Full length articleBayesian hierarchical surplus production model of the common whelk Buccinum undatum in Icelandic waters

- The common whelk Buccinum undatum is an important inshore fishery in some regions.
- Low dispersal and local growth differentiation suggest vulnerability to overfishing.
- A Bayesian hierarchical surplus production model was used to assess Icelandic whelk.
- The best model included variation among sub-regions, but was sensitive to priors.
- More contrast or other abundance data are needed to be useful for stock assessment.

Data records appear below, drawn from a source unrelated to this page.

(** The loop of [arena_free]: the free pieces before and after [ptr]. *)
Fixpoint free_loop (fuel : nat) (a : arena) (prev p ptr : Z) : option (Z * Z) :=
  match fuel with
  | O => None
  | S fuel =>
      if negb (p =? 0) && (p <? ptr) then next ← a_next a !! p; free_loop fuel a p next ptr
      else Some (prev, p)
  end.
(** The rest of [arena_free]: [ptr] is joined with the piece after it, then with the one before. *)
Definition join_next (a : arena) (p ptr : Z) : option arena :=
  size ← a_size a !! ptr;
  if ptr + size * UNIT =? p then
    psize ← a_size a !! p; pnext ← a_next a !! p; Some (set_next (set_size a ptr (size + psize)) ptr pnext)
  else Some (set_next a ptr p).
Definition join_prev (a : arena) (prev ptr : Z) : option arena :=
  psize ← a_size a !! prev;
  if prev + psize * UNIT =? ptr then
    size ← a_size a !! ptr; next ← a_next a !! ptr; Some (set_next (set_size a prev (psize + size)) prev next)
  else Some (set_next a prev ptr).
Definition free_from (fuel : nat) (a : arena) (prev first ptr : Z) : option arena :=
  '(prev, p) ← free_loop fuel a prev first ptr;
  VERIFY! (p =? 0) || (ptr <? p) ;;
  a ← join_next a p ptr;
  join_prev a prev ptr.
Definition arena_free (a : arena) (mp : Z) : option arena :=
  first ← a_next a !! free_mem_header a;
  free_from turns a (free_mem_header a) first (mp - UNIT).

(** ** The pieces of a page *)

(** A piece is free or not, and has a number of units; the pieces follow each other. *)
Definition pieces : Type := list (bool * Z).
Fixpoint len (l : pieces) : Z := match l with [] => 0 | (_, u) :: l => u + len l end.

(** The free pieces of [l], which starts at [off], with their offsets. *)
Fixpoint frees (off : Z) (l : pieces) : list (Z * Z) :=
  match l with
  | [] => []
  | (b, u) :: l => (if b : bool then [(off, u)] else []) ++ frees (off + u * UNIT) l
  end.

(** First fit: the end of the first free piece that is large enough; its offset. *)
Fixpoint take_piece (off n : Z) (l : pieces) : option (pieces * Z) :=
  match l with
  | [] => None
  | (b, u) :: l =>
      if b && (n <=? u) then Some (if u =? n then (false, n) :: l else (true, u - n) :: (false, n) :: l, off + (u - n) * UNIT)
      else '(l, p) ← take_piece (off + u * UNIT) n l; Some ((b, u) :: l, p)
  end.

(** A free piece of [u] units in front of [l]: joined with the first piece if that is free. *)
Definition put_free (u : Z) (l : pieces) : pieces :=
  match l with (true, v) :: l => (true, u + v) :: l | _ => (true, u) :: l end.
(** The piece at [p] is given back and joined with its neighbours. *)
Fixpoint give_piece (off p : Z) (l : pieces) : option pieces :=
  match l with
  | [] => None
  | (b, u) :: l =>
      if off =? p then if b then None else Some (put_free u l)
      else l ← give_piece (off + u * UNIT) p l; Some (if b then put_free u l else (b, u) :: l)
  end.

(** No two free pieces are next to each other. *)
Definition hd_free (l : pieces) : bool := match l with (b, _) :: _ => b | [] => false end.
Fixpoint apart (l : pieces) : Prop :=
  match l with [] => True | (b, _) :: l => b && hd_free l = false /\ apart l end.
Definition sized (l : pieces) : Prop := Forall (fun x => 1 <= snd x) l.

(** ** The free list in the page *)

(** [next] of [prev] and the nodes after it are the free pieces [fl]. *)
Fixpoint linked (a : arena) (prev : Z) (fl : list (Z * Z)) : Prop :=
  match fl with
  | [] => a_next a !! prev = Some 0
  | (o, u) :: fl => a_next a !! prev = Some o /\ a_size a !! o = Some u /\ linked a o fl
  end.

(** Every piece has its size in front. *)
Fixpoint has_sizes (a : arena) (off : Z) (l : pieces) : Prop :=
  match l with [] => True | (_, u) :: l => a_size a !! off = Some u /\ has_sizes a (off + u * UNIT) l end.

Definition START : Z := NODE + UNIT.
Record arena_rep (a : arena) (l : pieces) : Prop := {
  ar_header : free_mem_header a = NODE /\ a_size a !! NODE = Some 0;
  ar_linked : linked a NODE (frees START l);
  ar_sizes : has_sizes a START l;
  ar_pieces : sized l /\ apart l /\ START + len l * UNIT = PAGE_SIZE }.

(** The pieces that are handed out, with their offsets. *)
Fixpoint taken (off : Z) (l : pieces) : list (Z * Z) :=
  match l with
  | [] => []
  | (b, u) :: l => (if b : bool then [] else [(off, u)]) ++ taken (off + u * UNIT) l
  end.

(** ** The free list under changes elsewhere *)

(** [a'] has the fields of [a] at [off] and after. *)
Definition same_from (off : Z) (a a' : arena) : Prop :=
  forall q, off <= q -> a_size a' !! q = a_size a !! q /\ a_next a' !! q = a_next a !! q.
(** [a'] has the fields of [a] before [off], but for [next] of [prev]. *)
Definition same_below (prev off : Z) (a a' : arena) : Prop :=
  free_mem_header a' = free_mem_header a
  /\ forall q, q < off -> a_size a' !! q = a_size a !! q /\ (q <> prev -> a_next a' !! q = a_next a !! q).

Lemma has_sizes_frame a a' l : forall off,
  sized l -> has_sizes a off l -> same_from off a a' -> has_sizes a' off l.
Proof.
  induction l as [|[b u] l IH]; intros off Hs Hh Hf; [done|]. inversion Hs as [|? ? Hu Hs']; subst.
  cbn in *. destruct Hh as [Hh1 Hh2]. split; [by rewrite (proj1 (Hf off ltac:(lia)))|].
  apply IH; [done..|]. intros q Hq. apply Hf. unfold UNIT in *. lia.
Qed.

Whelk fisheries globally suffer a from a lack of data and dearth of stock assessments, even though they are growing and can contribute important income locally in some regions. Hierarchical Bayesian methods are especially suitable for estimating biological parameters and reference points for data-poor stocks, as they can borrow strength from stocks with more information. Here we analyze the common whelk (Buccinum undatum) fishery in Iceland, which was initiated in late 1996 and is restricted to Breiðafjörður in Western Iceland. Whelk may be vulnerable to overexploitation due to low dispersal, differences in growth and maturation on small spatial scales, and limited regulation. A population dynamics model for whelk was used to test whether inclusion of spatial variation improved model fit, and demonstrates where more data are needed to improve stock assessment. We used CPUE data as an index of biomass and catches to fit a Bayesian hierarchical Schaefer surplus production model that included six sub-regions, and compared this model with all models that included successively less hierarchical structure. We also consolidated environmental and whelk demographic data from Iceland, including growth, maturity, and mortality rates, to form prior probability distributions for population growth and carrying capacity parameters. To determine whether spatial catch distribution would aid sustainability, we compared results when catches were evenly distributed over sub-regions to those based on status-quo catch distributions. The best model chosen included spatial variation in population dynamics, but more contrast in the data or additional abundance data are needed to be useful for stock assessment. As whelk is traditionally a data-poor fishery, our results yield hyperparameter distributions that can be used as prior information for assessments of whelk elsewhere, as well as sensitivity analyses that show how influential prior distributions can be on model selection and results.